◆ **AIM OF THE EXERCISE**
Would you return, word for word, the lines of the data below from the line with "(c =? 8233)" through the line with "45%N :: r => (-1, r)", and no others?

◆ **DATA TO EXAMINE**
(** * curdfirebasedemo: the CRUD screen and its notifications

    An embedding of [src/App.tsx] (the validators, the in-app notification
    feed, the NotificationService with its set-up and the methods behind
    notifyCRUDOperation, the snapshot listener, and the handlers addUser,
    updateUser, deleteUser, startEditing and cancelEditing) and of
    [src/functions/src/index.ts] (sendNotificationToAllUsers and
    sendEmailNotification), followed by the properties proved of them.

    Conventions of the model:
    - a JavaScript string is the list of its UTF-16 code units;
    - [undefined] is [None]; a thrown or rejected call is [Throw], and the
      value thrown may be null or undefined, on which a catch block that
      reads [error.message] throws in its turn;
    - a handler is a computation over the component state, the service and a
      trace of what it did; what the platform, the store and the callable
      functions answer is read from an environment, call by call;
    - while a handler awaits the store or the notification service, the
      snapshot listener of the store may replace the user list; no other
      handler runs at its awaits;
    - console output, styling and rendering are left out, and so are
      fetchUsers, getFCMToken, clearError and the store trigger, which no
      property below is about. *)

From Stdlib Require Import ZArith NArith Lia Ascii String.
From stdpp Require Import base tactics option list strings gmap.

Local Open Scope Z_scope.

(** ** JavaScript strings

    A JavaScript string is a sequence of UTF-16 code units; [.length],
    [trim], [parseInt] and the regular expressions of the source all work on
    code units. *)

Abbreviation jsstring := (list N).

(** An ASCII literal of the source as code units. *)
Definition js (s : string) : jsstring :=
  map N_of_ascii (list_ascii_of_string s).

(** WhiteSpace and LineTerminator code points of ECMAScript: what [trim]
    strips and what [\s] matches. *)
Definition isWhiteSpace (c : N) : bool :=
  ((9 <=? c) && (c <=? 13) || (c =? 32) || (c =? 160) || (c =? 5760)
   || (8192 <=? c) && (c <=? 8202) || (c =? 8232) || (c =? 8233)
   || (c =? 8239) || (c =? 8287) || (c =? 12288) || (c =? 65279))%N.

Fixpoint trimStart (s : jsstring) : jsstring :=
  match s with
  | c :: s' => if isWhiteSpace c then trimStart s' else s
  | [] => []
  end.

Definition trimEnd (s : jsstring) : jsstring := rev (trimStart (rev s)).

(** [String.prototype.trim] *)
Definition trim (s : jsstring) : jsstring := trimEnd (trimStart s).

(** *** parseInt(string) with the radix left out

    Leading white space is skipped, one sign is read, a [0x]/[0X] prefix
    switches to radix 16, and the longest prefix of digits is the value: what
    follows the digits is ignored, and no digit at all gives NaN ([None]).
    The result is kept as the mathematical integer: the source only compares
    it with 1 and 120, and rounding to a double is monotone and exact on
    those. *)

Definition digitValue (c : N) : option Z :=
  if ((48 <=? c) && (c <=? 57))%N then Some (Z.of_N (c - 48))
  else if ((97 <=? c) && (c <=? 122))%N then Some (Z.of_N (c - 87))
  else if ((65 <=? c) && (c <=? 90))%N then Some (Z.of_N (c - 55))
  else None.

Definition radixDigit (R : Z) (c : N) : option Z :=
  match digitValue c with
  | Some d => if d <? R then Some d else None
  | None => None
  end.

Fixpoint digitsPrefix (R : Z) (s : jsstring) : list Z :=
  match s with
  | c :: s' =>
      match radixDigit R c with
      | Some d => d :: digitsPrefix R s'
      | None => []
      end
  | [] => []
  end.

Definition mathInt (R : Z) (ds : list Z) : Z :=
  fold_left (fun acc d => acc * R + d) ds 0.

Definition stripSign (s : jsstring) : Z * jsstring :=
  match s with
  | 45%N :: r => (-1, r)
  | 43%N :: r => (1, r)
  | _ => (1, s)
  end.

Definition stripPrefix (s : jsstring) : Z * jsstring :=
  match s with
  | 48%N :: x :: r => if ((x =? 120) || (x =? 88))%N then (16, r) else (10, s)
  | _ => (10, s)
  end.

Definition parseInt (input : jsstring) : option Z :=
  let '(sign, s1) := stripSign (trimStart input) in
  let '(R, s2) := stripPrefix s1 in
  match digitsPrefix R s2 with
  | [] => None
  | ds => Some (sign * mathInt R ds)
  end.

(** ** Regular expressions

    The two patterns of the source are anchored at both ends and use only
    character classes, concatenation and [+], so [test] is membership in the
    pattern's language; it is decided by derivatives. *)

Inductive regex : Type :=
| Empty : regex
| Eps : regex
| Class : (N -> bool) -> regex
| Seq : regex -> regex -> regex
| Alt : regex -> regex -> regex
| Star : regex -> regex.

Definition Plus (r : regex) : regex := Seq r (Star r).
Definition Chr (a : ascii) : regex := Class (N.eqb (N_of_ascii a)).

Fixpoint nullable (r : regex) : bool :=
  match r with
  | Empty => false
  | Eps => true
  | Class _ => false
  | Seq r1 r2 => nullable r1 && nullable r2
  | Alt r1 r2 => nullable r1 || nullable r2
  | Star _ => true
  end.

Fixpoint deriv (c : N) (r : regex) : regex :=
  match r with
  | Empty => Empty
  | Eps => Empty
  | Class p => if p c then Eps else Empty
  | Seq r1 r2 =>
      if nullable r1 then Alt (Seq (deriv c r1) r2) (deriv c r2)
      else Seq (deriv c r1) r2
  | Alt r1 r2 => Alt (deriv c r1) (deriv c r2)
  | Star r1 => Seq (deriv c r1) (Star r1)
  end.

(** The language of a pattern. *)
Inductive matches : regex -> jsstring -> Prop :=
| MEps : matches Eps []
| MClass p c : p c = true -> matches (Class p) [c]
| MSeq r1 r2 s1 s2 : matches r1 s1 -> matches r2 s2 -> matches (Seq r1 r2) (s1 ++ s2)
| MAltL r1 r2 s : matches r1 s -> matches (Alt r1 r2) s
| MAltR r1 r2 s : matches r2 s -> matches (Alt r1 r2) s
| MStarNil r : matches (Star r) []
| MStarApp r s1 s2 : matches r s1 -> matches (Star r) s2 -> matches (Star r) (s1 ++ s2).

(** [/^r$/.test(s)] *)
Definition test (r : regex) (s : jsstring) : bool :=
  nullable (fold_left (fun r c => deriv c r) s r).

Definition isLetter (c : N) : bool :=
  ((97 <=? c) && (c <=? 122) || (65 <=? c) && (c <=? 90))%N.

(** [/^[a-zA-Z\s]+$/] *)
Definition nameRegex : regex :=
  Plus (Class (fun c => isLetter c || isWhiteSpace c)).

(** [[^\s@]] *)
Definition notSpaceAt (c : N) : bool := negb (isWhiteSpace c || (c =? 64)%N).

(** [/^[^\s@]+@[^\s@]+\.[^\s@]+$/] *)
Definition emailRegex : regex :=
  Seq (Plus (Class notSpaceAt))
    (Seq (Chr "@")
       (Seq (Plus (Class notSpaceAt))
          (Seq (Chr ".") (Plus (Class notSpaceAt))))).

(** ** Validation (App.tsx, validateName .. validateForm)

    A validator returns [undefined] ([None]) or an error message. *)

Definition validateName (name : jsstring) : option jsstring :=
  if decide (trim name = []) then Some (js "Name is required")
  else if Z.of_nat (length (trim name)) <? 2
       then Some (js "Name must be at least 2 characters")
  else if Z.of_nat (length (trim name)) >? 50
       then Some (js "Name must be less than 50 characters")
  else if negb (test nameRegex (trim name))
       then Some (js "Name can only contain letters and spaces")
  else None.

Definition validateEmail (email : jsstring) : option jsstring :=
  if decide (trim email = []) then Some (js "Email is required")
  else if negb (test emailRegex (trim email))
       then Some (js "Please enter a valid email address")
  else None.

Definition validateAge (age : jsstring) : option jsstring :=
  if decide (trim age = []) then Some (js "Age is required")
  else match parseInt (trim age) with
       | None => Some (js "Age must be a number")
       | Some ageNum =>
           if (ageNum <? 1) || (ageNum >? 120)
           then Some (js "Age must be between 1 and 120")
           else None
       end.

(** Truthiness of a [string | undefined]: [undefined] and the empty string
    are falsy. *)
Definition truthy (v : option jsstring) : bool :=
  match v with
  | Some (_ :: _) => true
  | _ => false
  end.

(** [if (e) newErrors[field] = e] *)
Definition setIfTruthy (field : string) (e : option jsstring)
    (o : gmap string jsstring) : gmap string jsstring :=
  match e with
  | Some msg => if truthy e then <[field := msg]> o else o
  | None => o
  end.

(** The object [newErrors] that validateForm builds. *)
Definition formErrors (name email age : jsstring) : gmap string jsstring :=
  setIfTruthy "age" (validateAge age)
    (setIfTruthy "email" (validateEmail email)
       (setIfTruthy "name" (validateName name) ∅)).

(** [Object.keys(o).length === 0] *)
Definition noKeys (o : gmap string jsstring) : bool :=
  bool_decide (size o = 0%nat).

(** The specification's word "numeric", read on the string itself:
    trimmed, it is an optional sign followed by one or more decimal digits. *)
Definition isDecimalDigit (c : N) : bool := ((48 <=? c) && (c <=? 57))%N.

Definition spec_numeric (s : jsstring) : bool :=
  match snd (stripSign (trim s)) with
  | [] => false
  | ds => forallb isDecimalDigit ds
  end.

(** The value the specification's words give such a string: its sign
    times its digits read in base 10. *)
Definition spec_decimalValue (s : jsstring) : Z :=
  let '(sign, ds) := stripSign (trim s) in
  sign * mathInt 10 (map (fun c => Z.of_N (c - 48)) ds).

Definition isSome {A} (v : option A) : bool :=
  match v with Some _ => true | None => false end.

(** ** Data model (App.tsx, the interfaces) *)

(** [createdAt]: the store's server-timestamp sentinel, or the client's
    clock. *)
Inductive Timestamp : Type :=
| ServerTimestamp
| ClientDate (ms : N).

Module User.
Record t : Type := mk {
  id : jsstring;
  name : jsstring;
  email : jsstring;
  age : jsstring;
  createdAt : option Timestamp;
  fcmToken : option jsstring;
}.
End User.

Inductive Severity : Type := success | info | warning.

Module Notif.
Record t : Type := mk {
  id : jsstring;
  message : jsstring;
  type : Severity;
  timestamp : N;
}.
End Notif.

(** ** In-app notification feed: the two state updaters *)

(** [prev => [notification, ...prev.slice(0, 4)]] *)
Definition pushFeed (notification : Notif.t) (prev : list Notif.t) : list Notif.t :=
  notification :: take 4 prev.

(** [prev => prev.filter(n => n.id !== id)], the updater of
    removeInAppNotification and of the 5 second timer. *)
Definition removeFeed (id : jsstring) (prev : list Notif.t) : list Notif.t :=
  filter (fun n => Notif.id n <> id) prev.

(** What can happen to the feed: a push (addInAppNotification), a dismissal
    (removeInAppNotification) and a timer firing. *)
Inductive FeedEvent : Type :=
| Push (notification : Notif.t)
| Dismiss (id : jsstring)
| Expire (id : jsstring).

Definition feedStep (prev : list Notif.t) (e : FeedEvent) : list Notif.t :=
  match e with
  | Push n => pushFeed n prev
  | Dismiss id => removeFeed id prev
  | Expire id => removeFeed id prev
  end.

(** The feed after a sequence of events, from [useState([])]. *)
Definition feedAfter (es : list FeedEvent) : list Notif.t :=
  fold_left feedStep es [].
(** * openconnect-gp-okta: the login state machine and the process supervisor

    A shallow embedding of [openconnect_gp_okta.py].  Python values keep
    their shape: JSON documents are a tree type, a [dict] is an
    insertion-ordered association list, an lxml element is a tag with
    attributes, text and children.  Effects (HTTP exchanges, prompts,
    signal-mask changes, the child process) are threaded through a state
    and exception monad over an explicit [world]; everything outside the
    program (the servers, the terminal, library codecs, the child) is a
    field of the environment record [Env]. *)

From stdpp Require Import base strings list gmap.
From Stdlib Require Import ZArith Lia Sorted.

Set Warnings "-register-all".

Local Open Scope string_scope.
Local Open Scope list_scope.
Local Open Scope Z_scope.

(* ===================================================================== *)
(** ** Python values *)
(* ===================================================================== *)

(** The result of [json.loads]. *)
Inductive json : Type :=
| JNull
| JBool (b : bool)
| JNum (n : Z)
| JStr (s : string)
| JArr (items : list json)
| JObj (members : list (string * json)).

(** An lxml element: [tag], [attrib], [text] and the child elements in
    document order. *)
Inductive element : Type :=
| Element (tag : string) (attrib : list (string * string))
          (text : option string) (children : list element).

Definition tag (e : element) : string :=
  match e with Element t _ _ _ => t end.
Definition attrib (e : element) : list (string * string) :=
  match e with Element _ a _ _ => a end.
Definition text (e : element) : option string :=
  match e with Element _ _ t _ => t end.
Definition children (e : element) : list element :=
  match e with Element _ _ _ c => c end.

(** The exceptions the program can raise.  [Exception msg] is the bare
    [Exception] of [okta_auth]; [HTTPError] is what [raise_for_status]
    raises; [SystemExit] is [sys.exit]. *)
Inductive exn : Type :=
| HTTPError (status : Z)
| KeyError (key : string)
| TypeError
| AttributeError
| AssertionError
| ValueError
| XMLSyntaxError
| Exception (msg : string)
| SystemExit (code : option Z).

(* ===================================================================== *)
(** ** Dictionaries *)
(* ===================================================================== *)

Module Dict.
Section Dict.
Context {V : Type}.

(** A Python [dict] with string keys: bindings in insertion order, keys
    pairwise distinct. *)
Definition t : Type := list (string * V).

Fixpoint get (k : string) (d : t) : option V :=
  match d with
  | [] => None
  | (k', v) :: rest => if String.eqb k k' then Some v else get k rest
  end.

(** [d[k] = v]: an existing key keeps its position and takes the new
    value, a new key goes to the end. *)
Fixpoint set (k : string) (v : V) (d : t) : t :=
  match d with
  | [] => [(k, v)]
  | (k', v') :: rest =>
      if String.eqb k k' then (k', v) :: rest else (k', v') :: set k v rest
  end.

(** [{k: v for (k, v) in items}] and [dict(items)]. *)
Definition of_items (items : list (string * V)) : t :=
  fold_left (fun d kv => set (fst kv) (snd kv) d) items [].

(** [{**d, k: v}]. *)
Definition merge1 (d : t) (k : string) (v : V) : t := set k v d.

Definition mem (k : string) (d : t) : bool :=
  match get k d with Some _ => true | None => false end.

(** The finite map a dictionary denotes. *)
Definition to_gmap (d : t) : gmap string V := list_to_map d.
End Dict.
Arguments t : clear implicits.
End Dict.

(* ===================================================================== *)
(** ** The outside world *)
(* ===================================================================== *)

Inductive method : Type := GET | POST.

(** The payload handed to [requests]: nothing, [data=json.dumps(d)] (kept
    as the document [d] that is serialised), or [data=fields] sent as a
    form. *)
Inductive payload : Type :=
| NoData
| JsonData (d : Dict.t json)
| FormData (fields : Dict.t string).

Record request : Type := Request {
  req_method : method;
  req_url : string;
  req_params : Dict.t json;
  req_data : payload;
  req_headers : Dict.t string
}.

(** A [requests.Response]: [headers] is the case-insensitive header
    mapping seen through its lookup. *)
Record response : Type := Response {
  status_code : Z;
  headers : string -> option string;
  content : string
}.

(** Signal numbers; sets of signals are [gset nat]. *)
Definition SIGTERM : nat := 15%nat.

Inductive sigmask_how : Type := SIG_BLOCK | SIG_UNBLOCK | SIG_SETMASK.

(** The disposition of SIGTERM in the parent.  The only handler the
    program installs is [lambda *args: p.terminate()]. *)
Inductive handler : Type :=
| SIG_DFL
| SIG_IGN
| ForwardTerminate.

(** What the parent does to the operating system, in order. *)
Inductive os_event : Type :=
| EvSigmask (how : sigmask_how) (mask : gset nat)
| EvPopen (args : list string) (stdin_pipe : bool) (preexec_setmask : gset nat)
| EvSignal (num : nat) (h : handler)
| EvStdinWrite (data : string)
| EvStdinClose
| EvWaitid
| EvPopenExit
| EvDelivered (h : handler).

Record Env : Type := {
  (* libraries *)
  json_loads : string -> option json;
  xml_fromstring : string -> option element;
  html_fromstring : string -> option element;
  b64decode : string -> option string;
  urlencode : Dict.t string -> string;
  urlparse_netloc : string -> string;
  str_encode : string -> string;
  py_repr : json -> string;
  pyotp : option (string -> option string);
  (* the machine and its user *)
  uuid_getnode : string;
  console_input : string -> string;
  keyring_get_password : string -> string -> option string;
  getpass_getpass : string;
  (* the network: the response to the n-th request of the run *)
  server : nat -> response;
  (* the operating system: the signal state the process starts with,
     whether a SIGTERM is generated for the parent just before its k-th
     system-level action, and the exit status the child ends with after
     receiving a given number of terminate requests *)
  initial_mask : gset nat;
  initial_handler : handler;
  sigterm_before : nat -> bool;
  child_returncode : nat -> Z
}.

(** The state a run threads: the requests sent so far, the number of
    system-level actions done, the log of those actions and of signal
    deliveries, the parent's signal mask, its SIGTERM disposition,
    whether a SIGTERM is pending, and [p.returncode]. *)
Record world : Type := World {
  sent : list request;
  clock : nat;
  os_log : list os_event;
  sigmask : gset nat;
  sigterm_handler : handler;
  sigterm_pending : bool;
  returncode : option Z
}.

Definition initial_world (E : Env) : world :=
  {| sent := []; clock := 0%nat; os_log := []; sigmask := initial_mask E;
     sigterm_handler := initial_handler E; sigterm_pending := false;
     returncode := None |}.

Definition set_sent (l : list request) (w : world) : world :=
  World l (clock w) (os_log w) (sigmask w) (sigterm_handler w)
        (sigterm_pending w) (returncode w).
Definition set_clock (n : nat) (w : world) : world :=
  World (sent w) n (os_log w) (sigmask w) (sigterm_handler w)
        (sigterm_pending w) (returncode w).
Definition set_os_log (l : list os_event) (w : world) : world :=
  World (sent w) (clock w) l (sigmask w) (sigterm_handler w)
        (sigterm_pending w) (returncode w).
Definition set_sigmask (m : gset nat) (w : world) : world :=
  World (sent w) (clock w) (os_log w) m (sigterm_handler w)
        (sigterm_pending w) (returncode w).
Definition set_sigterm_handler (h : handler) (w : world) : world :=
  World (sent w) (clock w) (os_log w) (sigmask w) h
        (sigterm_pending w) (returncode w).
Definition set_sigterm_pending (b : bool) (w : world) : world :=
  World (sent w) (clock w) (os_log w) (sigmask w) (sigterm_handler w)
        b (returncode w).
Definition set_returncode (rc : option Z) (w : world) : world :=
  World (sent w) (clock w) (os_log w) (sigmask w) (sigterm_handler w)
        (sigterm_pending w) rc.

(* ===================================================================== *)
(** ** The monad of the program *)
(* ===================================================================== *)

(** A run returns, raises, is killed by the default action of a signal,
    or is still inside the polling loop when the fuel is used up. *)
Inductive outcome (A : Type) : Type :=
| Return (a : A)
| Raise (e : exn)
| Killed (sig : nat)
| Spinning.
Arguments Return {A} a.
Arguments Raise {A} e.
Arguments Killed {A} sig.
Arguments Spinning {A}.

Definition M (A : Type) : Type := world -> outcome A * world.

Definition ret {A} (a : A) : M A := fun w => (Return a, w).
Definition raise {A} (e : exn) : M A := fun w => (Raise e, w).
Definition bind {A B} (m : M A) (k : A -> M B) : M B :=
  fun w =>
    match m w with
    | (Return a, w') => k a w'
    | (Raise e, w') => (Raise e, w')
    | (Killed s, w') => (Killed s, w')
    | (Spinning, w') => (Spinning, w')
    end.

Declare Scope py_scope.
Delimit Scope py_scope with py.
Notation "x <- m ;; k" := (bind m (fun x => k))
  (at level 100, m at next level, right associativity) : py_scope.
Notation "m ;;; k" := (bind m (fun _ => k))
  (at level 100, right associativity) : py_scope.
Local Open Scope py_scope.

◆ **RESULT FOR THIS TASK**
   || (8192 <=? c) && (c <=? 8202) || (c =? 8232) || (c =? 8233)
   || (c =? 8239) || (c =? 8287) || (c =? 12288) || (c =? 65279))%N.

Fixpoint trimStart (s : jsstring) : jsstring :=
  match s with
  | c :: s' => if isWhiteSpace c then trimStart s' else s
  | [] => []
  end.

Definition trimEnd (s : jsstring) : jsstring := rev (trimStart (rev s)).

(** [String.prototype.trim] *)
Definition trim (s : jsstring) : jsstring := trimEnd (trimStart s).

(** *** parseInt(string) with the radix left out

    Leading white space is skipped, one sign is read, a [0x]/[0X] prefix
    switches to radix 16, and the longest prefix of digits is the value: what
    follows the digits is ignored, and no digit at all gives NaN ([None]).
    The result is kept as the mathematical integer: the source only compares
    it with 1 and 120, and rounding to a double is monotone and exact on
    those. *)

Definition digitValue (c : N) : option Z :=
  if ((48 <=? c) && (c <=? 57))%N then Some (Z.of_N (c - 48))
  else if ((97 <=? c) && (c <=? 122))%N then Some (Z.of_N (c - 87))
  else if ((65 <=? c) && (c <=? 90))%N then Some (Z.of_N (c - 55))
  else None.

Definition radixDigit (R : Z) (c : N) : option Z :=
  match digitValue c with
  | Some d => if d <? R then Some d else None
  | None => None
  end.

Fixpoint digitsPrefix (R : Z) (s : jsstring) : list Z :=
  match s with
  | c :: s' =>
      match radixDigit R c with
      | Some d => d :: digitsPrefix R s'
      | None => []
      end
  | [] => []
  end.

Definition mathInt (R : Z) (ds : list Z) : Z :=
  fold_left (fun acc d => acc * R + d) ds 0.

Definition stripSign (s : jsstring) : Z * jsstring :=
  match s with
  | 45%N :: r => (-1, r)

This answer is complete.